«Reginaldo di Frondeboeuf ha vissuto tanto da trovar cosa ch'ei non ardisca di fare?» Sclamò una voce sgradevole, acuta, e prossimissima alle cortine del letto.

I presagi sinistri della coscienza e l'infiacchimento di nervi di Frondeboeuf così interrotto nel suo monologo, lo trassero facilmente in persuasione d'udir la voce di un di que' mali angeli che la superstizione del secolo metteva attorno ai letti de' moribondi, attribuendo ai ridetti angeli il ministerio di divagarne lo spirito, e impedirli dal fermarsi in que' pensieri da' quali potea per essi dipendere l'eterna salvezza. Fremè di repente, e freddo sudore gli coperse tutte le membra; ma ripresa ben tosto la solita risolutezza, fece ad allontanar le cortine uno sforzo, tornatogli vano per la spossatezza de' muscoli: «Chi va là?» sclamò. «Chi se' tu, tu che osi ripetere le mie voci con accento più funesto del gracchiar d'augelli marini? Appressati, fa ch'io ti veda.»

«Sono il tuo cattivo angelo» quella voce rispose.

«Assumi dunque tal forma che ti renda visibile agli occhi miei» soggiunse il cavalier moribondo «nè credere che la tua voce abbia forza ad intimidirmi. Lo giuro per le rocche infernali! Se potessi lottare contro le orrende immagini che mi circondano, come seppi affrontare i pericoli della terra, il cielo e gli abissi non avrebbero cose capaci di atterrir Frondeboeuf.»

«Medita i tuoi delitti, o Reginaldo! Ribellioni, assassinii, rapine! Chi eccitò Giovanni, quel principe privo d'onore a ribellare contra il padre suo incanutito, contra un fratel generoso?»

«Sia tu uno stregone o un demonio» sclamò Frondeboeuf «mentisti per la gola. Non io eccitai Giovanni alla ribellione, o almeno non fui io solo. Cinquanta baroni, il fiore della cavalleria, le migliori lancie che si conoscano, gli diedero tale suggerimento. Debbo io solo essere tenuto pe' falli di tutti? Spirito d'abisso, chiunque tu sia, ti disfido. Se sei cosa mortale, lasciami morire in pace, se appartieni all'inferno, l'ora d'avermi non è ancor giunta.»

«No, che in pace non morirai. Anche all'istante della morte ti si affacceranno tutti i delitti che commettesti. Ascolterai i gemiti di cui rintronarono le vôlte di questo castello, contemplerai il sangue che ne inondò tutti gli atrii.»

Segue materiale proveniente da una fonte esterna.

(** * Uho sprite generator: palette, rasterizer and exporter

    A shallow embedding of [scripts/legendary-sprite-generator.py] (classes
    [RetroColorPalette], [LegendarySprite], [LegendarySpriteGenerator]) and of
    the frame loop of [scripts/create-enhanced-sprite.py].

    Python integers are [Z]; lists are [list] with stdpp's lookup and insert;
    a numpy [uint8] frame of shape (rows, columns, 4) is a record holding its
    shape and its rows of RGBA pixels; a statement that can raise returns
    [option], with [None] for the exception.  IEEE double arithmetic is that of
    [PrimFloat]; the only floating-point operation that IEEE 754 does not fix,
    the power [x ** 0.5] of the C library, is a parameter [pow_half]. *)

From Stdlib Require Import ZArith QArith Floats Uint63 String.
From stdpp Require Import base option list numbers.

Local Open Scope Z_scope.

(** ** Python helpers *)

(** [range(a, b)]: the integers from [a] up to [b - 1], none when [b <= a]. *)
Definition py_range (a b : Z) : list Z := seqZ a (b - a).

(** [list(enumerate(l))]. *)
Definition enumerate {A} (l : list A) : list (nat * A) := zip (seq 0 (length l)) l.

(** [l[i]] for a Python list: a negative [i] counts from the end, and an index
    outside [-len(l), len(l)) raises IndexError. *)
Definition getitem {A} (l : list A) (i : Z) : option A :=
  if (0 <=? i) && (i <? Z.of_nat (length l)) then l !! Z.to_nat i
  else if (- Z.of_nat (length l) <=? i) && (i <? 0) then l !! Z.to_nat (Z.of_nat (length l) + i)
  else None.

(** A sequenced loop [for a in l: s = body(a, s)] in which the body may raise. *)
Fixpoint for_in {A S} (l : list A) (body : A -> S -> option S) (s : S) : option S :=
  match l with
  | [] => Some s
  | a :: l' =>
      match body a s with
      | Some s' => for_in l' body s'
      | None => None
      end
  end.

(** [float(z)] for an integer below 2^63 in absolute value (exact below 2^53,
    which covers every squared distance and coordinate of 16-bit graphics). *)
Definition float_of_Z (z : Z) : float :=
  if z <? 0 then PrimFloat.opp (PrimFloat.of_uint63 (Uint63.of_Z (- z)))
  else PrimFloat.of_uint63 (Uint63.of_Z z).

(** [n / d] on integers: ZeroDivisionError on [d = 0], else the double nearest
    to the quotient. *)
Definition true_div (n d : Z) : option float :=
  if d =? 0 then None else Some (PrimFloat.div (float_of_Z n) (float_of_Z d)).

(** The literal [0.3]: the double nearest to 3/10. *)
Definition f0_3 : float := 0x1.3333333333333p-2%float.

(** ** RetroColorPalette *)

Definition color : Type := Z * Z * Z.

(** [(c >> 3) << 3] *)
Definition quantize (c : Z) : Z := Z.shiftl (Z.shiftr c 3) 3.

(** [colors.index(c)]: position of the first entry equal to [c]; [None] is
    Python's ValueError. *)
Fixpoint index (c : color) (colors : list color) : option nat :=
  match colors with
  | [] => None
  | p :: ps => if decide (p = c) then Some 0%nat else S <$> index c ps
  end.

(** [(r-pr)**2 + (g-pg)**2 + (b-pb)**2] *)
Definition sq_dist (r g b : Z) (p : color) : Z :=
  let '(pr, pg, pb) := p in (r - pr) ^ 2 + (g - pg) ^ 2 + (b - pb) ^ 2.

Record RetroColorPalette : Type := Palette {
  palette_name : string;
  colors : list color
}.

(** [RetroColorPalette(name)] *)
Definition new_palette (name : string) : RetroColorPalette := Palette name [].

Section PaletteCode.
(** [x ** 0.5] on doubles. *)
Variable pow_half : float -> float.

Definition dist (r g b : Z) (p : color) : float :=
  pow_half (float_of_Z (sq_dist r g b p)).

(** One iteration of the search loop on [(min_dist, closest_index)]. *)
Definition closest_step (r g b : Z) (st : float * nat) (ip : nat * color) : float * nat :=
  let '(min_dist, closest_index) := st in
  let '(i, p) := ip in
  if PrimFloat.ltb (dist r g b p) min_dist then (dist r g b p, i)
  else (min_dist, closest_index).

Definition find_closest_color (colors : list color) (r g b : Z) : nat :=
  snd (fold_left (closest_step r g b) (enumerate colors) (infinity, 0%nat)).

(** [add_color]: the returned index ([None] if [index] raised) and the
    palette after the call. *)
Definition add_color (self : RetroColorPalette) (r g b : Z)
    : option nat * RetroColorPalette :=
  let r := quantize r in
  let g := quantize g in
  let b := quantize b in
  let c : color := (r, g, b) in
  if bool_decide (c ∉ colors self) then
    if bool_decide (length (colors self) < 16)%nat then
      let self := Palette (palette_name self) (colors self ++ [c]) in
      (index c (colors self), self)
    else (Some (find_closest_color (colors self) r g b), self)
  else (index c (colors self), self).

(** The palette after a sequence of [add_color] calls, whatever they return. *)
Definition add_colors (self : RetroColorPalette) (calls : list (Z * Z * Z))
    : RetroColorPalette :=
  fold_left (fun p '(r, g, b) => snd (add_color p r g b)) calls self.
End PaletteCode.


(** ** Frames *)

(** An RGBA pixel, [frame[y, x]]. *)
Definition pixel : Type := Z * Z * Z * Z.

(** A numpy array of shape [(shape0, shape1, 4)], as its rows of pixels. *)
Record frame : Type := Frame {
  shape0 : nat;
  shape1 : nat;
  rows : list (list pixel)
}.

(** The data agrees with the shape, as for every numpy array. *)
Definition frame_wf (f : frame) : Prop :=
  length (rows f) = shape0 f /\ Forall (fun row => length row = shape1 f) (rows f).

(** [np.zeros((h, w, 4), dtype=np.uint8)] *)
Definition zeros (h w : nat) : frame :=
  Frame h w (replicate h (replicate w (0, 0, 0, 0))).

(** Storing a Python integer into a [uint8] cell: the values 0..255, the only
    ones the generator stores, are kept as they are; of another value numpy 1
    keeps the low 8 bits. *)
Definition u8 (v : Z) : Z := v mod 256.

(** [frame[y, x] = v] for [0 <= y < shape0] and [0 <= x < shape1]. *)
Definition frame_set (f : frame) (y x : Z) (v : pixel) : frame :=
  Frame (shape0 f) (shape1 f) (alter (fun row => <[Z.to_nat x := v]> row) (Z.to_nat y) (rows f)).

(** Reading [frame[y, x]] at non-negative indices; [None] outside the array. *)
Definition pixel_at (f : frame) (x y : Z) : option pixel :=
  if (0 <=? x) && (0 <=? y) then rows f !! Z.to_nat y ≫= (fun row => row !! Z.to_nat x)
  else None.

«Non t'avvisare di spaventarmi con vane parole» ripigliò a dire con forzato riso Frondeboeuf. «Non sarà per me che un merito al cospetto del cielo l'avere usato siccome usai verso gli Ebrei miscredenti. Se ciò non fosse, perchè vedremmo santificati coloro che si lordan le mani nel sangue de' Saracini? Quanto ai porcaiuoli sassoni, se ne ho fatto strage, ho puniti i nemici del mio paese, del mio legnaggio, del mio sovrano. Ah! Ah! il vedi? Non hai potuto trovare il lato debole della mia armatura. Sei tu sparito? sei tu costretto al silenzio?»

«No, detestabile parricida» rispose la voce. «Pensa a tuo padre! pensa alla morte cui soggiacque! Pensa alla sala del suo estremo banchetto, tinta del sangue suo sparso per la mano del figlio!»

«Ah!» sclamò il barone dopo alcuni istanti di silenzio «poichè ciò non ignori, ti ravviso veramente siccome il padre del male, e tu sai tutte le cose, come i nostri frati ne insegnano. Io credea tale arcano racchiuso nel mio seno e in quello della mia tentatrice, della complice del mio delitto. Lasciami, maligno spirito, va in traccia della strega sassone Ulrica; di colei che sperse tutte l'orme di nefando misfatto, che lavò le ferite, che seppellì il cadavere; che ad una morte violenta diè colore di morte naturale. Va in traccia di colei che fu l'instigatrice e l'orrida ricompensa d'un tal delitto. Costei assapori com'io un saggio de' tormenti che le apparecchia l'inferno.»